Entries taken from a collection:
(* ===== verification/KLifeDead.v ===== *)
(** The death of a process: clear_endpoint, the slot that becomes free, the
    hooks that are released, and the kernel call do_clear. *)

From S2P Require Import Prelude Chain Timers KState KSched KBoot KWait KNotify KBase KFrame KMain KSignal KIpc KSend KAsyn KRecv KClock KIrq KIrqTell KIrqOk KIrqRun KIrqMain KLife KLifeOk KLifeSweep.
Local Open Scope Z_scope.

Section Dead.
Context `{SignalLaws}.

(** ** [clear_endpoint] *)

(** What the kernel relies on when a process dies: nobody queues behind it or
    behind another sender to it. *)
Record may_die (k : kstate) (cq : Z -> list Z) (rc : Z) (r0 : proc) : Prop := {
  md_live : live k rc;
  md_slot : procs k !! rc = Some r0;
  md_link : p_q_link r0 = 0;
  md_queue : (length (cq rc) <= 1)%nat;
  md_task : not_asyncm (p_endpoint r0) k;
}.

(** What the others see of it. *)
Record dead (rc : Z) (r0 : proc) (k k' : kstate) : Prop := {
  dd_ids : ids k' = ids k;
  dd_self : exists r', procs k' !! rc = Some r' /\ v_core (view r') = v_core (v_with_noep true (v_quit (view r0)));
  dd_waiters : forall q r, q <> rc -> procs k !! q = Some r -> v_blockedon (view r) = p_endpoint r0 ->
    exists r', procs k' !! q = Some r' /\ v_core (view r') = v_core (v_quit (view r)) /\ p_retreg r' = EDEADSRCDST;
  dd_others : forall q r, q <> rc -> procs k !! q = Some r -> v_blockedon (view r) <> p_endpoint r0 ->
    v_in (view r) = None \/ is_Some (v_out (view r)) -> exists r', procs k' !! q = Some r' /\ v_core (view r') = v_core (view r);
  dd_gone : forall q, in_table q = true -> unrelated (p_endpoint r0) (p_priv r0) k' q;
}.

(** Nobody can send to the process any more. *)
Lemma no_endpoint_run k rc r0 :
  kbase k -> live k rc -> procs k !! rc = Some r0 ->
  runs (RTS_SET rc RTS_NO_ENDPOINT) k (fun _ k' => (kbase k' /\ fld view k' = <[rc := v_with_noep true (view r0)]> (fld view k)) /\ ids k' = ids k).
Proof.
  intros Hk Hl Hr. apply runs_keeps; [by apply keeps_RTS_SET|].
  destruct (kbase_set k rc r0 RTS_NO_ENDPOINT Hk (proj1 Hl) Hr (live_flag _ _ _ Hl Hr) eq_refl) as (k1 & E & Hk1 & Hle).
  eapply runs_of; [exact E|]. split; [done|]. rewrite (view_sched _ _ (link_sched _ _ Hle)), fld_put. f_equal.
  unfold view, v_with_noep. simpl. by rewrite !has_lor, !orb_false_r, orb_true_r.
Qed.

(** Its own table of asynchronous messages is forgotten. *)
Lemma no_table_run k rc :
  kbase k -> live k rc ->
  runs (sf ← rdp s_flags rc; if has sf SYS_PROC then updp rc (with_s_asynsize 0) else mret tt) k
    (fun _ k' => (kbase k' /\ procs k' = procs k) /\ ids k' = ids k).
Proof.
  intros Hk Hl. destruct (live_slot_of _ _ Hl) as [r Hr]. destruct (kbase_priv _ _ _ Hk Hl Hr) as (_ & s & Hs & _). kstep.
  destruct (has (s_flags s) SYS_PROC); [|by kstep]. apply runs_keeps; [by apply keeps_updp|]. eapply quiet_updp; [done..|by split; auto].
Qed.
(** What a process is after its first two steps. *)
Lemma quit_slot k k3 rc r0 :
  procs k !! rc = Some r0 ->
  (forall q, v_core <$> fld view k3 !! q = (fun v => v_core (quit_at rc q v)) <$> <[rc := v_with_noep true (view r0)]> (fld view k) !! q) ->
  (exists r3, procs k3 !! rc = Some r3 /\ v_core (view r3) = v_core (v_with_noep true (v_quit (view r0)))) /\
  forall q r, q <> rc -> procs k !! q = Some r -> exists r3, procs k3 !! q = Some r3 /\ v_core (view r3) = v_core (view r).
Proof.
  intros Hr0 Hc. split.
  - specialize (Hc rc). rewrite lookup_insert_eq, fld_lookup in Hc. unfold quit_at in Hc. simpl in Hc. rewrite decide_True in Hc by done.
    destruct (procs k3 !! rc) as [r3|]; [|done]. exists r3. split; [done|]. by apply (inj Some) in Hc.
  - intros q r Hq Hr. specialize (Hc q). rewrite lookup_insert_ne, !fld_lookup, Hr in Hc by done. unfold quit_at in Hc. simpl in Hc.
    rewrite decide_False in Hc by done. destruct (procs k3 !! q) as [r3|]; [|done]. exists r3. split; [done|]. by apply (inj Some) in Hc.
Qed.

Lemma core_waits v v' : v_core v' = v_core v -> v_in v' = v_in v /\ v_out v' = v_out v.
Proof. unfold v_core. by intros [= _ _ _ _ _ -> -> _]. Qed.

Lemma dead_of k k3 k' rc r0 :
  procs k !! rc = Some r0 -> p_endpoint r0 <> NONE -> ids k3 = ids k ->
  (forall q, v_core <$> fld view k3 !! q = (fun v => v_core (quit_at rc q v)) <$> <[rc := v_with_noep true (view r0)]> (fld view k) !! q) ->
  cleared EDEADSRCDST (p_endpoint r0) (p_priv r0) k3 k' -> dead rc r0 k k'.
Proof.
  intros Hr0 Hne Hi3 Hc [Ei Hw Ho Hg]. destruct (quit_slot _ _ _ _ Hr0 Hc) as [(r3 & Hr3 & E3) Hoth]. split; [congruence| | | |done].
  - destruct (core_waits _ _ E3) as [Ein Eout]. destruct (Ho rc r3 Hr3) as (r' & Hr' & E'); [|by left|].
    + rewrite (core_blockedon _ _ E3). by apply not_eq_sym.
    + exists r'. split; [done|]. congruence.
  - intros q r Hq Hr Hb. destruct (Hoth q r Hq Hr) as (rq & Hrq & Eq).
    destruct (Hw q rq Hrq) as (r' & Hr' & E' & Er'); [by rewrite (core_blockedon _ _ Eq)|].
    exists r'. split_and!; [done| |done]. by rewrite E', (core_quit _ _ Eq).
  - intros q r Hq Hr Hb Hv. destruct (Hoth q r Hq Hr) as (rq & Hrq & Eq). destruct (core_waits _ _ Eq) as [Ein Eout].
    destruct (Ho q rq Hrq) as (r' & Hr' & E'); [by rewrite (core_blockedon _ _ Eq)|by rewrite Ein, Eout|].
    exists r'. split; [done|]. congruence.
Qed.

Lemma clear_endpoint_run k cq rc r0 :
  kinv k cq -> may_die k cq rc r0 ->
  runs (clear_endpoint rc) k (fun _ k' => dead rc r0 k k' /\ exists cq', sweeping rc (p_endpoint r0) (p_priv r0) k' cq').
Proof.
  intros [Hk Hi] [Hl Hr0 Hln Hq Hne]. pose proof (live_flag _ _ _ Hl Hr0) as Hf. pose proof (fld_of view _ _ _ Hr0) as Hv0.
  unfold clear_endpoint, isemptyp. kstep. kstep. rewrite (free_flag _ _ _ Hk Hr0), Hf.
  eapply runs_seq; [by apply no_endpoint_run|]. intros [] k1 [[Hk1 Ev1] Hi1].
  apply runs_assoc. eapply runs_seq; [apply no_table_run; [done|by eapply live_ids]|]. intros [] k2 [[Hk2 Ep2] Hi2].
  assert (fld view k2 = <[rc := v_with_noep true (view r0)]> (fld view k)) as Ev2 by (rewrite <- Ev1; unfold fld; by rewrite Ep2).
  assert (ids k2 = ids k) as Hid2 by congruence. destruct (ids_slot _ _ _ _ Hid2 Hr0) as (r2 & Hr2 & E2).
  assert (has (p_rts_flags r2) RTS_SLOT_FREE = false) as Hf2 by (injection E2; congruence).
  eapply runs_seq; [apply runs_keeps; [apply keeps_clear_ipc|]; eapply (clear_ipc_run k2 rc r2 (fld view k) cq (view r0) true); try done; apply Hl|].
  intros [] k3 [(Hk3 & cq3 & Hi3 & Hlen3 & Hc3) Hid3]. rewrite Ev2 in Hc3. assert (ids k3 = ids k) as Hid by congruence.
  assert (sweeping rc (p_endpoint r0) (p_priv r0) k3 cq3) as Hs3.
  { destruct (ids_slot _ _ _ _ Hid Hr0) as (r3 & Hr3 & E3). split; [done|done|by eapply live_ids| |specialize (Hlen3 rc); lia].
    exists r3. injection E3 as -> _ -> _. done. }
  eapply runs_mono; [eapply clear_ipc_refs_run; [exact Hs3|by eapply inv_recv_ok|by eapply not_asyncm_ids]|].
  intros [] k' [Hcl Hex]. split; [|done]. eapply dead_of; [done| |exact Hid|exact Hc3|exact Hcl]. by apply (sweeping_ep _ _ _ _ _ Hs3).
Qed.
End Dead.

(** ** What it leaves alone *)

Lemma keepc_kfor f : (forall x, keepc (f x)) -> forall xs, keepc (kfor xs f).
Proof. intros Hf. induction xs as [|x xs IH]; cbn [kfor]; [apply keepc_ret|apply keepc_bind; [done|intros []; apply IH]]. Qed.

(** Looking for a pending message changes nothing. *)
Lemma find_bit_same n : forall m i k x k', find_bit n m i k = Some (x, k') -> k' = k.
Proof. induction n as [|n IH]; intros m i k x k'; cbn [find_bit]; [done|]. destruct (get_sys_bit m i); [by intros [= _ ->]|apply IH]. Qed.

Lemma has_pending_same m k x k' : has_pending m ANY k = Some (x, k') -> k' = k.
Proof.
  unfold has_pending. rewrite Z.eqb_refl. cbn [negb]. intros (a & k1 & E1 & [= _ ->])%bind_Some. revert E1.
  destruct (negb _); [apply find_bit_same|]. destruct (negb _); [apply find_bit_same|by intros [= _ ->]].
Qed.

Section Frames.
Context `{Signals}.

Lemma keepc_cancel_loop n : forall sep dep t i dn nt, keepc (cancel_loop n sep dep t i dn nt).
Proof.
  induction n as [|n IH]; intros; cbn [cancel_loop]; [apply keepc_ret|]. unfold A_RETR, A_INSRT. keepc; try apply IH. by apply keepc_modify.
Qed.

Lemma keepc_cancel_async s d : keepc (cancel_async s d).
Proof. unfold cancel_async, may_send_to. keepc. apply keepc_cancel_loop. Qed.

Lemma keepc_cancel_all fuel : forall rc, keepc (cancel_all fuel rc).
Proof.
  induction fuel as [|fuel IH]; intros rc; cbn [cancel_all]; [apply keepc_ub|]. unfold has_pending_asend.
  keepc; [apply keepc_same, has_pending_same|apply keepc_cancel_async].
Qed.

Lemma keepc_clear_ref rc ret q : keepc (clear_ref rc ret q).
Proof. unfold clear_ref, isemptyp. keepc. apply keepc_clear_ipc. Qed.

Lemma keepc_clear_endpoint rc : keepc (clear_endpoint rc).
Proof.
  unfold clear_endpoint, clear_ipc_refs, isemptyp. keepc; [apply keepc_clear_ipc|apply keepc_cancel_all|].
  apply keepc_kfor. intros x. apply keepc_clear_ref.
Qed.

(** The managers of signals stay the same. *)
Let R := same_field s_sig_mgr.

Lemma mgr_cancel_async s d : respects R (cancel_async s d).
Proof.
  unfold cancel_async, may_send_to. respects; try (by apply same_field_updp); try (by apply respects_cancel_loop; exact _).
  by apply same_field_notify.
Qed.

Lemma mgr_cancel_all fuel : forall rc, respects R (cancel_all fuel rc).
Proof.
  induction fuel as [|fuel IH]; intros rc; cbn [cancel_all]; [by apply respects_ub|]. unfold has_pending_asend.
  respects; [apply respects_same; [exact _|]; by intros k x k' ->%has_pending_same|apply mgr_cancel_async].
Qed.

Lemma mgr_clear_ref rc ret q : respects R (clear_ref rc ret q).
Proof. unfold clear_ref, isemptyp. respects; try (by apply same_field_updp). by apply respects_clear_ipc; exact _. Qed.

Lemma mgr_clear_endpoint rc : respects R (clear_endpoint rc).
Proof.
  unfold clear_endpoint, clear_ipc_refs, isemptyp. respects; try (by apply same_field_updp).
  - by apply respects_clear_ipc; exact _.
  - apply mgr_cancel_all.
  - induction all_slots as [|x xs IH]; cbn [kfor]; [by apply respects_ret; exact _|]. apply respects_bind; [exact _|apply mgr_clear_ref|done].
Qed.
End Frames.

● **What you have to do**: Copy only this part of the entries above: the line with "Lemma keepc_clear_endpoint rc", the line with "Let R := same_field s_sig_mgr.", and the lines between, all exactly as written.

● **Result of the exercise**:
Lemma keepc_clear_endpoint rc : keepc (clear_endpoint rc).
Proof.
  unfold clear_endpoint, clear_ipc_refs, isemptyp. keepc; [apply keepc_clear_ipc|apply keepc_cancel_all|].
  apply keepc_kfor. intros x. apply keepc_clear_ref.
Qed.

(** The managers of signals stay the same. *)
Let R := same_field s_sig_mgr.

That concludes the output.